┌────────
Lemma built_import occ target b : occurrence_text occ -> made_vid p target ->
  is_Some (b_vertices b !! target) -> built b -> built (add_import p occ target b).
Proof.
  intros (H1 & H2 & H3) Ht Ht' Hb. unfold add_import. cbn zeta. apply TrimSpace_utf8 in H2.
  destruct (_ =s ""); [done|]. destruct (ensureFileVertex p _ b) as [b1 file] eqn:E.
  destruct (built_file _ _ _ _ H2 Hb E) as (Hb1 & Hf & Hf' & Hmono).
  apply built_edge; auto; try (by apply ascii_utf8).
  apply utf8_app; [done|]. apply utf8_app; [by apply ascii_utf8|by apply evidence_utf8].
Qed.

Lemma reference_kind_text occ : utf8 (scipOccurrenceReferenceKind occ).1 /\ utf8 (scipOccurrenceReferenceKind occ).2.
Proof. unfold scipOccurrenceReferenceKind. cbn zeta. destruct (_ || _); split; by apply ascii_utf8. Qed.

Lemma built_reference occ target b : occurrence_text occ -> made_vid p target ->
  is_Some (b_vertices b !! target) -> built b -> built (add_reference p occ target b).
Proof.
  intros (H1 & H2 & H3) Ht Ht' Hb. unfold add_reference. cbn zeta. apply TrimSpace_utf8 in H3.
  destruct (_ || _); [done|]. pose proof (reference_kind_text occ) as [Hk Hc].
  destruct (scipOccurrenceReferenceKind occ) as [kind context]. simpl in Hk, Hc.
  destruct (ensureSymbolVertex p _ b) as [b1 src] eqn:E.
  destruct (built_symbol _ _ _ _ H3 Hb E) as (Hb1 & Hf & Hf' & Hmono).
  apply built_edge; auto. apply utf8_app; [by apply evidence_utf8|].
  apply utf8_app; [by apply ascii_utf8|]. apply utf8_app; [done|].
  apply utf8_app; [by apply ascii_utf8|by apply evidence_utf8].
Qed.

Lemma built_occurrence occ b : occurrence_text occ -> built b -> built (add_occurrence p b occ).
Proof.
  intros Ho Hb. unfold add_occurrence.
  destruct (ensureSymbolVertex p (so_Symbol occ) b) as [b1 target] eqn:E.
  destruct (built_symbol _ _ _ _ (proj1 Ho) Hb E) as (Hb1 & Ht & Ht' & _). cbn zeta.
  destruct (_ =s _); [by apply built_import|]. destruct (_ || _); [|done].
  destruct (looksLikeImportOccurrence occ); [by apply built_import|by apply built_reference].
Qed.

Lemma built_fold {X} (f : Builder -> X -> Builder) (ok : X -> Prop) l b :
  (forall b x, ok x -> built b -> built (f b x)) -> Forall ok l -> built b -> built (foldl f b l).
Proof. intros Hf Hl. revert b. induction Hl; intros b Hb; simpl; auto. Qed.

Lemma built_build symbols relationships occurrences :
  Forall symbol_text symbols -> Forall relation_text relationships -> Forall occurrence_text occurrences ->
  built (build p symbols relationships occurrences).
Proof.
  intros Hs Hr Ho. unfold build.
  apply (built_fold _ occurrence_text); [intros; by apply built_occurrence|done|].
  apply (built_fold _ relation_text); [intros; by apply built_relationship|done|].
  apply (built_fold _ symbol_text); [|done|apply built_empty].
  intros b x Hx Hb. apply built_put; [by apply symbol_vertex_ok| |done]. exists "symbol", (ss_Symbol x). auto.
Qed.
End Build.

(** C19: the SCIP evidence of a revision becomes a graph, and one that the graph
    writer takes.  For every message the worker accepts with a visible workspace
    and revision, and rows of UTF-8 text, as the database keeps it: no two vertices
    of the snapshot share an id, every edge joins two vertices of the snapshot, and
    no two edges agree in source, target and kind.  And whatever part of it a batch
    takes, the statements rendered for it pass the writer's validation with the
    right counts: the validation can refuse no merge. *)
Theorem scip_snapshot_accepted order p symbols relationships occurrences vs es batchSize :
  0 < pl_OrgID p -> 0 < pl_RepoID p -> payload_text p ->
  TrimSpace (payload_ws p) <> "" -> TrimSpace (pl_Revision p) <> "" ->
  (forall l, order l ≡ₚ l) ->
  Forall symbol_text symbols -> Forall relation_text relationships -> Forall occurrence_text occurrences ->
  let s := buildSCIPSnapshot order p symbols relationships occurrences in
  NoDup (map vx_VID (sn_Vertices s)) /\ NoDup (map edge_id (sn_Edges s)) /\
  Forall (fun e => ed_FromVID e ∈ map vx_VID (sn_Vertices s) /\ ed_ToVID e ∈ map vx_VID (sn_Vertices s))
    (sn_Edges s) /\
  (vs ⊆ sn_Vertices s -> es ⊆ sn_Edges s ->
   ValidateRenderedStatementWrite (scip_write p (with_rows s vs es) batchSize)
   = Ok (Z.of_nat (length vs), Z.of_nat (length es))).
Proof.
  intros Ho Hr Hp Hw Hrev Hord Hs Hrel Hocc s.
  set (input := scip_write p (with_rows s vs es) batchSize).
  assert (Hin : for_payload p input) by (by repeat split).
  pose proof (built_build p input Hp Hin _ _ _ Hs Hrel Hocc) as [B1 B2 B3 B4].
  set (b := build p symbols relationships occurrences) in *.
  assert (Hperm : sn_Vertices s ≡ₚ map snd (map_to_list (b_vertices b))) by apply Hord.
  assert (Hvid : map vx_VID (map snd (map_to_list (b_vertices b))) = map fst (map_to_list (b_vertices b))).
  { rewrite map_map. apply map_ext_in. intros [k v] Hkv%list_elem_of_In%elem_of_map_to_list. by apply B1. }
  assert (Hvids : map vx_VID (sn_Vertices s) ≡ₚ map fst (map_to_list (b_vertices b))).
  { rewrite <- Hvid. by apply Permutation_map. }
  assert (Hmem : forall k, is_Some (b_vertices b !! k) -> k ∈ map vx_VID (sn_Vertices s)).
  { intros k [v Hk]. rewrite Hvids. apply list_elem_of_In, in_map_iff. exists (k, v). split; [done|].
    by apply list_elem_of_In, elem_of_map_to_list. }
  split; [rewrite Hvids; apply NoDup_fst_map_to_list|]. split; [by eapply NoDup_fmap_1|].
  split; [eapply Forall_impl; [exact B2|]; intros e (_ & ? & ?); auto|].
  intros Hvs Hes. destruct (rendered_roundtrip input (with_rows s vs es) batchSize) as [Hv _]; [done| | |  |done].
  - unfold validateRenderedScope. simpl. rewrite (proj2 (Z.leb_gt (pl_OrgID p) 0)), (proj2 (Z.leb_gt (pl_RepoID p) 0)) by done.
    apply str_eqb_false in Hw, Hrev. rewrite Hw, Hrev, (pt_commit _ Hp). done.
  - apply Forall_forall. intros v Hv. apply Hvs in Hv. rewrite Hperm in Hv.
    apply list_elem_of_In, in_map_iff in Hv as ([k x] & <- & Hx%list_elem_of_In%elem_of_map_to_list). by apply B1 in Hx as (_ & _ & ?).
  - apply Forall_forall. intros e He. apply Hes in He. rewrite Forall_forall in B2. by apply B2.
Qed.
└────────
WORK REQUIRED:
Among the lines above, repeat exactly those from the line with "built (build p" to the line with "apply (built_fold _ occurrence_text);", counting both ends.

SOLUTION:
  built (build p symbols relationships occurrences).
Proof.
  intros Hs Hr Ho. unfold build.
  apply (built_fold _ occurrence_text); [intros; by apply built_occurrence|done|].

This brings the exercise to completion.